Post-fracture response of blast-loaded monolithic glass

Abstract

This paper investigates the transient dynamic loading and response of blast-loaded monolithic glazing. Blast damage to glazing is a complex phenomenon that is dependent on material properties, structural arrangement and proximity to the explosive source. Accurate models of glazing breakage and post-fracture performance can be challenging. Maximum principal stress exceedence at randomly distributed micro-flaws determines the initial fracture time and location. Many utilise simplified single-degree-of-freedom models to characterise break/no-break with limited capability to model fragment trajectories.
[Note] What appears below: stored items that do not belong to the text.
(* ===== verification/Dispatch.v ===== *)
(** Commands and who runs them (src/pkg/kvctl/dispatch.go): requests, the execution log,
    and the loop that runs a handler for every request without a result. *)

From S2P Require Import Prelude Store StoreLogic SystemKeys Payloads LogRecord Txn Hex Fsm Events Stream Quota Session Node Acl Forward Dial Join Execute Remote Channel Handler Ipc IpcNode Calendar Cron Files Registry Client Kvctl.
#[local] Open Scope Z_scope.

(** * The dispatcher, over the command log it works on *)

Definition CommandStatusRunning : bytes := bs "running".

Abbreviation fieldMap := (list (bytes * bytes)) (only parsing).
Abbreviation result := (list (bytes * bytes) * bytes)%type (only parsing).

(** Terminal results and progress: the latest entry decides. *)
Definition handledBy (entries : list LogRecord) : bool :=
  match last entries with
  | None => false
  | Some rec => negb (bytes_eqb (fieldAt (RecordFields rec) (bs "status")) CommandStatusRunning)
  end.

(** What the dispatcher needs: the requests of a command, the log of an instance up to
    now, an entry appended for it, whether a notification is waiting, and
    the handler, of which a panic has become an error result. *)
Class CommandLog (M : Type -> Type) : Type := {
  listRequests : bytes -> M (gores (list CommandRequest));
  queryLog : bytes -> M (gores (list LogRecord));
  appendResult : bytes -> bytes -> fieldMap -> bytes -> M (gores unit);
  pollNote : M (gores bool);
  runHandler : CommandRequest -> M result;
  report : error -> M unit;
}.

Section Dispatcher.
Context {M : Type -> Type} `{!MRet M, !MBind M, !CommandLog M}.

Definition commandRequestAlreadyHandled (instanceID : bytes) : M (gores bool) :=
  entries ← queryLog instanceID;
  mret (handledBy <$> entries).

(** One request of a pass *)
Definition dispatchOne (req : CommandRequest) : M (gores unit) :=
  handled ← commandRequestAlreadyHandled (RequestInstanceID req);
  match handled with
  | Panic => mret Panic
  | Fail err => _ ← report (Wrapf "kvctl: run command dispatcher: check %s: %w" err); mret (Ret tt)
  | Ret true => mret (Ret tt)
  | Ret false =>
    '(fields, narrative) ← runHandler req;
    r ← appendResult (RequestedBy req) (RequestInstanceID req) fields narrative;
    match r with
    | Panic => mret Panic
    | Fail err => _ ← report (Wrapf "kvctl: run command dispatcher: append command log for %s: %w" err); mret (Ret tt)
    | Ret _ => mret (Ret tt)
    end
  end.

Fixpoint dispatchAll (reqs : list CommandRequest) : M (gores unit) :=
  match reqs with
  | [] => mret (Ret tt)
  | req :: reqs' =>
    r ← dispatchOne req;
    match r with
    | Ret _ => dispatchAll reqs'
    | r => mret r
    end
  end.

Definition dispatchPendingCommandRequests (commandID : bytes) : M (gores unit) :=
  reqs ← listRequests commandID;
  match reqs with
  | Panic => mret Panic
  | Fail err => _ ← report (Wrapf "kvctl: run command dispatcher: list command requests: %w" err); mret (Ret tt)
  | Ret reqs => dispatchAll reqs
  end.

(** The cases of the loop's [select] *)
Inductive wakeup : Type :=
| Stop
| RescanTick
| PollTick.

Definition wake (commandID : bytes) (w : wakeup) : M (gores unit) :=
  match w with
  | Stop => mret (Ret tt)
  | RescanTick => dispatchPendingCommandRequests commandID
  | PollTick =>
    ok ← pollNote;
    match ok with
    | Panic => mret Panic
    | Fail err => _ ← report (Wrapf "kvctl: run command dispatcher: poll execute: %w" err); mret (Ret tt)
    | Ret true => dispatchPendingCommandRequests commandID
    | Ret false => mret (Ret tt)
    end
  end.

(** The loop, as far as the tickers have fired *)
Fixpoint dispatchLoop (commandID : bytes) (ws : list wakeup) : M (gores unit) :=
  match ws with
  | [] | Stop :: _ => mret (Ret tt)
  | w :: ws' =>
    r ← wake commandID w;
    match r with
    | Ret _ => dispatchLoop commandID ws'
    | r => mret r
    end
  end.

Definition RunCommandDispatcher (commandID : bytes) (ws : list wakeup) : M (gores unit) :=
  r ← dispatchPendingCommandRequests commandID;
  match r with
  | Ret _ => dispatchLoop commandID ws
  | r => mret r
  end.

End Dispatcher.

(** * The command log of the selected node *)

(** A computation that does not fail by itself *)
Definition KM (A : Type) : Type := kctl -> kctl * A.
#[global] Instance KM_ret : MRet KM := fun A a k => (k, a).
#[global] Instance KM_bind : MBind KM := fun A B f m k => match m k with (k', a) => f a k' end.

(** What a handler does on the machine, and the fields and the text of its result;
    [None] if it panics *)
Abbreviation CommandHandler := (CommandRequest -> KM (option result)) (only parsing).

Section Kvctl.
Context `{Env} `{OtherTag} `{RegistryEnv} `{KvctlEnv}.

Definition execIndexRoleRequester : bytes := bs "r".
Definition execIndexRoleTarget : bytes := bs "t".

Definition appendCommandExecIndex (s : Session) (peerID instanceID commandID requesterPeerID role : bytes) : K unit :=
  appendRecord s (CommandExecIndexKind peerID) instanceID requesterPeerID [(bs "command_id", commandID); (bs "role", role)] [].

Definition newInstanceID : K bytes :=
  b ← wrapK "kvctl: generate instance id: %w" (randRead 16);
  mret (hex_encode b).

Definition recordToCommandRequest (h : revisionHistory) : CommandRequest :=
  let rec := latest h in
  mkRequest (UnitID rec) (fieldAt (RecordFields rec) (bs "command_id")) (AuthorPeerID rec) (fieldAt (RecordFields rec) (bs "inputs")) (Timestamp rec).

(** A notification that may get lost *)
Definition poke (dest : bytes) (note : gores bytes) : K unit :=
  match note with
  | Ret note => tryK (Kvctl.Execute dest note) (fun r => match r with Panic => liftK Panic | _ => mret tt end)
  | Fail _ => mret tt
  | Panic => liftK Panic
  end.

Definition SubmitCommand (commandID inputsJSON : bytes) : K bytes :=
  '(s, requesterPeerID) ← openCurrentSession;
  ok ← wrapK "kvctl: submit command: %w" (isPermittedForCommand s requesterPeerID commandID);
  if negb (ok : bool) then liftK (Fail (Errorf "kvctl: %s is not permitted to submit command %s")) else
  value ← stored "kvctl: command %s not found" s (CommandKey commandID);
  '(_, targetPeerID) ← liftK (wrap_err "kvctl: submit command: decode %s: %w" (DecodeCommandPayload value));
  if blen targetPeerID =? 0 then liftK (Fail (Errorf "kvctl: command %s has no target peer; set one with `mage updatecommand %s <name> <peerID>`")) else
  instanceID ← newInstanceID;
  let fields := (bs "command_id", commandID) :: (if bytes_eqb inputsJSON [] then [] else [(bs "inputs", inputsJSON)]) in
  _ ← wrapK "kvctl: submit command: %w" (appendRecord s (CommandRequestLogKind commandID) instanceID requesterPeerID fields []);
  _ ← wrapK "kvctl: submit command: %w" (appendCommandExecIndex s requesterPeerID instanceID commandID requesterPeerID execIndexRoleRequester);
  _ ← (if bytes_eqb targetPeerID requesterPeerID then mret tt else
       wrapK "kvctl: submit command: %w" (appendCommandExecIndex s targetPeerID instanceID commandID requesterPeerID execIndexRoleTarget));
  _ ← poke targetPeerID (json_note (bs "cmd_req") commandID instanceID);
  mret instanceID.

Definition GetCommandRequest (commandID instanceID : bytes) : K CommandRequest :=
  '(s, _) ← openCurrentSession;
  h ← wrapK "kvctl: get command request: %w" (scanRevisions s (CommandRequestLogKind commandID) instanceID);
  match h with
  | None => liftK (Fail (Errorf "kvctl: command request %s not found for command %s"))
  | Some h => mret (recordToCommandRequest h)
  end.

(** The latest revisions of the units, in the order of their ids' first keys *)
Fixpoint requestsOf (s : Session) (kind : bytes) (ids : list bytes) (requests : list CommandRequest) : K (list CommandRequest) :=
  match ids with
  | [] => mret requests
  | id :: ids' =>
    h ← wrapK "kvctl: list command requests: %w" (scanRevisions s kind id);
    requestsOf s kind ids' (match h with Some h => requests ++ [recordToCommandRequest h] | None => requests end)
  end.

Definition ListCommandRequests (commandID : bytes) : K (list CommandRequest) :=
  '(s, _) ← openCurrentSession;
  ids ← wrapK "kvctl: list command requests: %w" (listUnitIDs s (CommandRequestLogKind commandID));
  requestsOf s (CommandRequestLogKind commandID) ids [].

(** ** Executions of a peer *)

Definition maxExecutionsByPeer : Z := 200.

Record CommandExecution : Type := mkExecution {
  ExecInstanceID : bytes;
  ExecCommandID : bytes;
  ExecRequestedBy : bytes;
  ExecTargetPeerID : bytes;
  ExecRole : bytes;
  ExecRequestedAt : Z;
}.

Definition targetPeerIDForCommand (commandID : bytes) : K bytes :=
  tryK (GetCommand commandID) (fun r =>
    match r with
    | Ret cmd => mret (CommandPeerID cmd)
    | Fail _ => mret []
    | Panic => liftK Panic
    end).

(** The last of them, at most [maxExecutionsByPeer] *)
Definition execution (peerID : bytes) (window : list CommandExecution) (_ value : bytes) : K (list CommandExecution * bool) :=
  rec ← liftK (wrap_err "kvctl: list executions by peer: decode: %w" (json_unrecord value));
  let commandID := fieldAt (RecordFields rec) (bs "command_id") in
  exec ← (if bytes_eqb (fieldAt (RecordFields rec) (bs "role")) execIndexRoleTarget
          then mret (mkExecution (UnitID rec) commandID (AuthorPeerID rec) peerID (bs "target") (Timestamp rec))
          else target ← targetPeerIDForCommand commandID;
               mret (mkExecution (UnitID rec) commandID (AuthorPeerID rec) target (bs "requester") (Timestamp rec)));
  let window := window ++ [exec] in
  mret (if maxExecutionsByPeer <? blen window then drop 1 window else window, false).

Definition ListExecutionsByPeer (peerID : bytes) : K (list CommandExecution) :=
  if bytes_eqb peerID [] then liftK (Fail (Errorf "kvctl: ListExecutionsByPeer: peerID must not be empty")) else
  '(s, _) ← openCurrentSession;
  let '(lo, hi) := kindPrefixBounds (CommandExecIndexKind peerID) in
  window ← eachRow (nextOf "kvctl: list executions by peer: %w" s hi) (execution peerID) lo [];
  mret (reverse window).

(** ** The execution log *)

Definition AppendCommandLog (requesterPeerID instanceID : bytes) (fields : fieldMap) (narrative : bytes) : K unit :=
  if bytes_eqb instanceID [] then liftK (Fail (Errorf "kvctl: instance id must not be empty")) else
  _ ← LogAppend CommandExecLogKind instanceID fields narrative;
  if bytes_eqb requesterPeerID [] then mret tt else poke requesterPeerID (json_note (bs "cmd_log") [] instanceID).

Definition ReportProgress (requesterPeerID instanceID : bytes) (fields : fieldMap) (narrative : bytes) : K unit :=
  AppendCommandLog requesterPeerID instanceID (setField (bs "status") CommandStatusRunning fields) narrative.

Definition QueryCommandLog (instanceID : bytes) (start stop limit : Z) : K (list LogRecord) :=
  LogQuery CommandExecLogKind instanceID start stop limit.

Definition keepLatest (_ : option LogRecord) (_ value : bytes) : gores (option LogRecord) :=
  rec ← wrap_err "kvctl: latest command log: decode: %w" (json_unrecord value);
  Ret (Some rec).

Definition LatestCommandLog (instanceID : bytes) : K LogRecord :=
  if bytes_eqb instanceID [] then liftK (Fail (Errorf "kvctl: LatestCommandLog: instanceID must not be empty")) else
  '(s, _) ← openCurrentSession;
  now ← Now;
  let '(lo, hi) := ScanBounds CommandExecLogKind instanceID 0 now in
  rec ← eachRow (nextOf "kvctl: latest command log: %w" s hi) (look keepLatest) lo None;
  match rec with
  | None => liftK (Fail (Errorf "kvctl: no command log entries for instance %s"))
  | Some rec => mret rec
  end.

(** A panic of the handler becomes an error result. *)
Definition runCommandHandlerSafely (handler : CommandHandler) (req : CommandRequest) : KM result :=
  _ ← (emit (HandlerRun req) : KM (gores unit));
  r ← handler req;
  mret (match r with
        | Some result => result
        | None => ([(bs "status", bs "error")], bs "handler panic: %v")
        end).

(** The dispatcher on the selected node; [time.Now] bounds what it sees of a log. *)
#[global] Instance nodeLog (handler : CommandHandler) : CommandLog KM := {
  listRequests commandID := ListCommandRequests commandID;
  queryLog instanceID := ((now ← Now; QueryCommandLog instanceID 0 now 0) : K (list LogRecord));
  appendResult requester instanceID fields narrative := AppendCommandLog requester instanceID fields narrative;
  pollNote := ((note ← Kvctl.PollExecute; mret (bool_decide (is_Some note))) : K bool);
  runHandler req := runCommandHandlerSafely handler req;
  report err := fun k => ((emit (Reported err) k).1, tt);
}.

End Kvctl.
Lemma nextTurn_calm l l' o n : calm l -> nextTurn l = (l', (o, n)) -> o = Works.
Proof. unfold calm, nextTurn. destruct (weather l) as [|w ws]; [by intros _ [= _ <- _]|]. intros [Hw _]%Forall_cons [= _ <- _]. done. Qed.

Lemma stays_handled l l' id : dispatched work commandID l l' -> handled l id = true -> handled l' id = true.
Proof. intros Hd Hh. destruct (di_handled _ _ _ _ Hd id Hh) as [E _]. unfold handled in *. by rewrite E. Qed.

(** A handler run for an instance, and its result written, while calls work *)
Lemma write_calm req l l2 res l3 r : calm l -> punctual l -> handled l (RequestInstanceID req) = false -> writable (RequestInstanceID req) = true ->
  working work req l = (l2, res) -> writing (RequestInstanceID req) res.1 res.2 l2 = (l3, r) -> r = Ret tt.
Proof.
  intros Hc Hl Hh Hw Ew Er. assert (calm l2) as Hc2.
  { apply (calm_suffix l); [done|]. unfold working, mbind, L_bind in Ew. cbn [markRun] in Ew.
    destruct (progress _ _ _) as [l2' []] eqn:Ep. injection Ew as <- _. apply progress_run in Ep as (Ht & _); [exact (to_weather _ _ _ Ht)|exact Hl|exact Hh]. }
  unfold writing, mbind, L_bind in Er. destruct (nextTurn l2) as [l2' [o2 n2]] eqn:E2. rewrite (nextTurn_calm _ _ _ _ Hc2 E2), Hw in Er.
  by injection Er as _ <-.
Qed.

Lemma dispatchOne_calm req l l' : calm l -> pending req l -> punctual l -> writable (RequestInstanceID req) = true ->
  dispatchOne (CommandLog0 := faultyLog work) req l = (l', Ret tt) ->
  handled l' (RequestInstanceID req) = true /\ unrecorded l' = unrecorded l.
Proof.
  intros Hc Hin Hl Hw. unfold dispatchOne, commandRequestAlreadyHandled, mbind, L_bind. cbn [queryLog faultyLog].
  unfold reading, mbind, L_bind. destruct (nextTurn l) as [l1 [o n]] eqn:E. rewrite (nextTurn_calm _ _ _ _ Hc E). apply nextTurn_quiet in E as [E _]. cbn.
  apply (pending_later _ _ l1 (qu_submitted _ _ E)) in Hin as [Hin Hcmd].
  pose proof (punctual_later _ _ (qu_calls _ _ E) (qu_entries _ _ E) Hl) as Hl1. pose proof (calm_suffix _ _ Hc (qu_weather _ _ E)) as Hc1.
  rewrite (logOf_all _ _ Hl1). fold (handled l1 (RequestInstanceID req)). rewrite <- (qu_unrecorded _ _ E).
  destruct (handled l1 (RequestInstanceID req)) eqn:Hh; [by intros [= <-]|].
  destruct (working work req l1) as [l2 [fields narrative]] eqn:Ew. destruct (writing (RequestInstanceID req) fields narrative l2) as [l3 r3] eqn:Er.
  destruct (run_and_write work commandID req l1 Hfin Hl1 Hh Hin Hcmd l2 (fields, narrative) l3 r3 Ew Er) as (Hd & _ & Hh3).
  rewrite (write_calm req l1 l2 (fields, narrative) l3 r3 Hc1 Hl1 Hh Hw Ew Er) in *. intros [= <-]. by apply Hh3.
Qed.

Lemma dispatchAll_run reqs : forall l, Forall (fun req => pending req l) reqs -> punctual l ->
  exists l', dispatchAll (CommandLog0 := faultyLog work) reqs l = (l', Ret tt) /\ dispatched work commandID l l'.
Proof.
  induction reqs as [|req reqs IH]; intros l Hsub Hl; cbn [dispatchAll]; [by exists l|]. apply Forall_cons in Hsub as [Hreq Hsub].
  destruct (dispatchOne_run req l) as (l1 & E & Hd); [done..|]. rewrite (L_bind_run _ _ _ _ _ E).
  destruct (IH l1) as (l2 & E2 & Hd2); [|by apply Hd|].
  { eapply Forall_impl; [exact Hsub|]. intros r. apply pending_later, Hd. }
  exists l2. split; [done|by etrans].
Qed.

Lemma dispatchAll_calm reqs : forall l l', calm l -> Forall (fun req => pending req l) reqs -> punctual l ->
  Forall (fun req => writable (RequestInstanceID req) = true) reqs ->
  dispatchAll (CommandLog0 := faultyLog work) reqs l = (l', Ret tt) ->
  (forall req, req ∈ reqs -> handled l' (RequestInstanceID req) = true) /\ unrecorded l' = unrecorded l.
Proof.
  induction reqs as [|r reqs IH]; intros l l' Hc Hsub Hl Hw; cbn [dispatchAll]; [intros [= <-]; split; [by intros req ?%elem_of_nil|done]|].
  apply Forall_cons in Hsub as [Hreq Hsub]. apply Forall_cons in Hw as [Hwr Hw].
  destruct (dispatchOne_run r l) as (l1 & E & Hd); [done..|]. rewrite (L_bind_run _ _ _ _ _ E).
  assert (Forall (fun req => pending req l1) reqs) as Hsub1 by (eapply Forall_impl; [exact Hsub|]; intros x; apply pending_later, Hd).
  pose proof (di_punctual _ _ _ _ Hd Hl) as Hl1. destruct (dispatchOne_calm r l l1) as [Hh Hu]; [done..|]. intros Hall.
  destruct (IH l1 l') as [Hh2 Hu2]; [apply (calm_suffix l); [done|apply Hd]|done..|]. split; [|congruence].
  intros req [->|Hin]%elem_of_cons; [|by apply Hh2]. destruct (dispatchAll_run reqs l1 Hsub1 Hl1) as (l2 & E2 & Hd2).
  rewrite E2 in Hall. injection Hall as <-. by apply (stays_handled l1).
Qed.

Lemma listed_pending l : Forall (fun req => pending req l) (requestsFor commandID l).
Proof. apply Forall_forall. intros req ((Hc & _) & Hin)%list_elem_of_filter. by split. Qed.

Lemma pass_run l : punctual l ->
  exists l', dispatchPendingCommandRequests (CommandLog0 := faultyLog work) commandID l = (l', Ret tt) /\ dispatched work commandID l l'.
Proof.
  intros Hl. unfold dispatchPendingCommandRequests. destruct (reading_run (requestsFor commandID) l) as (l1 & r & E1 & Hq & Hr).
  rewrite (L_bind_run _ _ _ _ _ E1). apply (quiet_dispatched work commandID) in Hq. destruct Hr as [->| ->]; [|by exists l1].
  destruct (dispatchAll_run (requestsFor commandID l1) l1) as (l2 & E & Hd); [apply listed_pending|by apply Hq|]. exists l2. split; [done|by etrans].
Qed.

Lemma pass_calm l l' : calm l -> punctual l -> (forall req, pending req l \/ (exists t, t ∈ weather l /\ req ∈ arrive t) -> writable (RequestInstanceID req) = true) ->
  dispatchPendingCommandRequests (CommandLog0 := faultyLog work) commandID l = (l', Ret tt) ->
  (forall req, pending req l -> 0 <= RequestedAt req <= time l -> handled l' (RequestInstanceID req) = true) /\ unrecorded l' = unrecorded l.
Proof.
  intros Hc Hl Hw. unfold dispatchPendingCommandRequests.
  destruct (nextTurn l) as [l1 [o n]] eqn:E. pose proof (nextTurn_calm _ _ _ _ Hc E) as ->.
  assert (reading (requestsFor commandID) l = (l1, Ret (requestsFor commandID l1))) as Er by (unfold reading; by rewrite (L_bind_run _ _ _ _ _ E)).
  rewrite (L_bind_run _ _ _ _ _ Er).
  assert (Forall (fun req => writable (RequestInstanceID req) = true) (requestsFor commandID l1)) as Hw1.
  { apply Forall_forall. intros req ((Hcmd & _) & Hin)%list_elem_of_filter. apply Hw. unfold nextTurn in E. destruct (weather l) as [|w ws]; injection E as <- _; cbn in Hin.
    - left. by split.
    - apply elem_of_app in Hin as [Hin|Hin]; [left; by split|right]. exists w. split; [left|done]. }
  apply nextTurn_quiet in E as [E _]. intros Hall.
  destruct (dispatchAll_calm (requestsFor commandID l1) l1 l') as [Hh Hu];
    [by apply (calm_suffix l); [|apply E]|apply listed_pending|by apply (punctual_later l); [apply E..|]|done|done|].
  split; [|by rewrite Hu; apply E]. intros req [Hin Hcmd] Hat. apply Hh, list_elem_of_filter. split; [|by eapply prefix_in; [apply E|]].
  split; [done|]. pose proof (clockAt_le _ _ (qu_calls _ _ E)) as Hle. unfold upToNow. unfold time in *.
  destruct (Z.leb_spec 0 (RequestedAt req)), (Z.leb_spec (RequestedAt req) (clockAt (calls l1))); (done || lia).
Qed.

Lemma wake_run w l : punctual l ->
  exists l', wake (CommandLog0 := faultyLog work) commandID w l = (l', Ret tt) /\ dispatched work commandID l l'.
Proof.
  intros Hl. destruct w; cbn [wake]; [by exists l|by apply pass_run|]. destruct (polling_run l) as (l1 & r & E1 & Hq & Hr).
  rewrite (L_bind_run _ _ _ _ _ E1). apply (quiet_dispatched work commandID) in Hq. destruct Hr as [->|[[|] ->]]; [by exists l1| |by exists l1].
  destruct (pass_run l1) as (l2 & E & Hd); [by apply Hq|]. exists l2. split; [done|by etrans].
Qed.

Lemma loop_run ws : forall l, punctual l ->
  exists l', dispatchLoop (CommandLog0 := faultyLog work) commandID ws l = (l', Ret tt) /\ dispatched work commandID l l'.
Proof.
  induction ws as [|w ws IH]; intros l Hl; cbn [dispatchLoop]; [by exists l|].
  destruct (wake_run w l Hl) as (l1 & E & Hd). destruct (IH l1) as (l2 & E2 & Hd2); [by apply Hd|].
  destruct w; [by exists l| |]; rewrite (L_bind_run _ _ _ _ _ E); (exists l2; split; [done|by etrans]).
Qed.
End Loop.
End Clock.
End Log.

(** A clock that is set back after the first result has been written: the next pass does
    not see the result, and the handler is run again although nothing failed. *)
Definition setBack : Machine := {| clockAt n := if (n <? 4)%nat then 100 + Z.of_nat n else 50 + Z.of_nat n; saltAt _ := [] |}.

Theorem clock_back_runs_again :
  let req := mkRequest (bs "i1") (bs "c") (bs "p1") [] 4 in
  let work (_ : CommandRequest) := ([] : list (list (bytes * bytes) * bytes), ([(bs "status", bs "ok")], [] : bytes)) in
  let '(l, r) := RunCommandDispatcher (CommandLog0 := faultyLog (H := setBack) work) (bs "c") [RescanTick] (mkCmdlog [req] ∅ [] [] [] 0) in
  r = Ret tt /\ ran l = [bs "i1"; bs "i1"] /\ unrecorded l = [].
Proof. by vm_compute. Qed.


(** C18 Exactly once: on a machine whose clock goes forward from each call to the next,
    with a log none of whose entries is of the future, and for a handler none of whose
    results says "running": when the node's calls work and instance ids are not empty or
    longer than 65535 bytes, whatever is
    submitted meanwhile and however the loop is woken, every request for the command that
    was there at the start, and is not dated later by its submitter's clock, is handled in
    the end, and its handler has been run exactly
    once, or not at all if it was handled before. *)
Theorem dispatcher_exactly_once `{Machine} (work : worker) (commandID : bytes) (ws : list wakeup) (l : cmdlog) (req : CommandRequest) :
  advancing -> finishes work -> punctual l -> calm l ->
  (forall r, r ∈ submitted l \/ (exists t, t ∈ weather l /\ r ∈ arrive t) -> writable (RequestInstanceID r) = true) ->
  req ∈ submitted l -> RequestCommandID req = commandID -> 0 <= RequestedAt req <= time l ->
  exists l', RunCommandDispatcher (CommandLog0 := faultyLog work) commandID ws l = (l', Ret tt) /\
    handled l' (RequestInstanceID req) = true /\
    times (RequestInstanceID req) (ran l') = times (RequestInstanceID req) (ran l) + (if handled l (RequestInstanceID req) then 0 else 1).
Proof.
  intros Hclock Hfin Hl Hc Hw Hin Hcmd Hat. unfold RunCommandDispatcher. destruct (pass_run Hclock work Hfin commandID l Hl) as (l1 & E1 & Hd1).
  destruct (loop_run Hclock work Hfin commandID ws l1) as (l2 & E2 & Hd2); [by apply Hd1|]. rewrite (L_bind_run _ _ _ _ _ E1).
  destruct (pass_calm Hclock work Hfin commandID l l1 Hc Hl) as [Hh1 Hu1]; [intros r [[Hr _]|Hr]; apply Hw; auto|done|].
  specialize (Hh1 req (conj Hin Hcmd) Hat).
  exists l2. split; [done|]. split; [by apply (stays_handled work commandID l1)|]. destruct (di_handled _ _ _ _ Hd2 _ Hh1) as [_ ->].
  pose proof (di_runs _ _ _ _ Hd1 (RequestInstanceID req)) as Hr. rewrite Hu1, Hh1 in Hr. destruct (handled l (RequestInstanceID req)); cbn in Hr; lia.
Qed.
Two full-scale blast trials conducted at MOD Shoeburyness investigated the monolithic glazing response as a function of panel thickness and blast stand-off. Bespoke instrumentation and high-speed photography captured the panel response, fragment velocity and blast overpressure, enabling a comparative study against computational fluid dynamics (CFD) analyses, conducted with Air3D. Domain and mesh refinement produced reasonably accurate blast flow replication, permitting overpressure solution remaps. Applied glazing loads were thus configured in an applied element method (AEM) model. Triangulated spatial discretisation permitted fragmentation patterns indicative of monolithic glazing. Synthesising CFD and AEM, this paper outlines accurate representations of the experimental results, demonstrating that the transient dynamic glazing response, including the post-fracture performance, can be modelled with this methodology.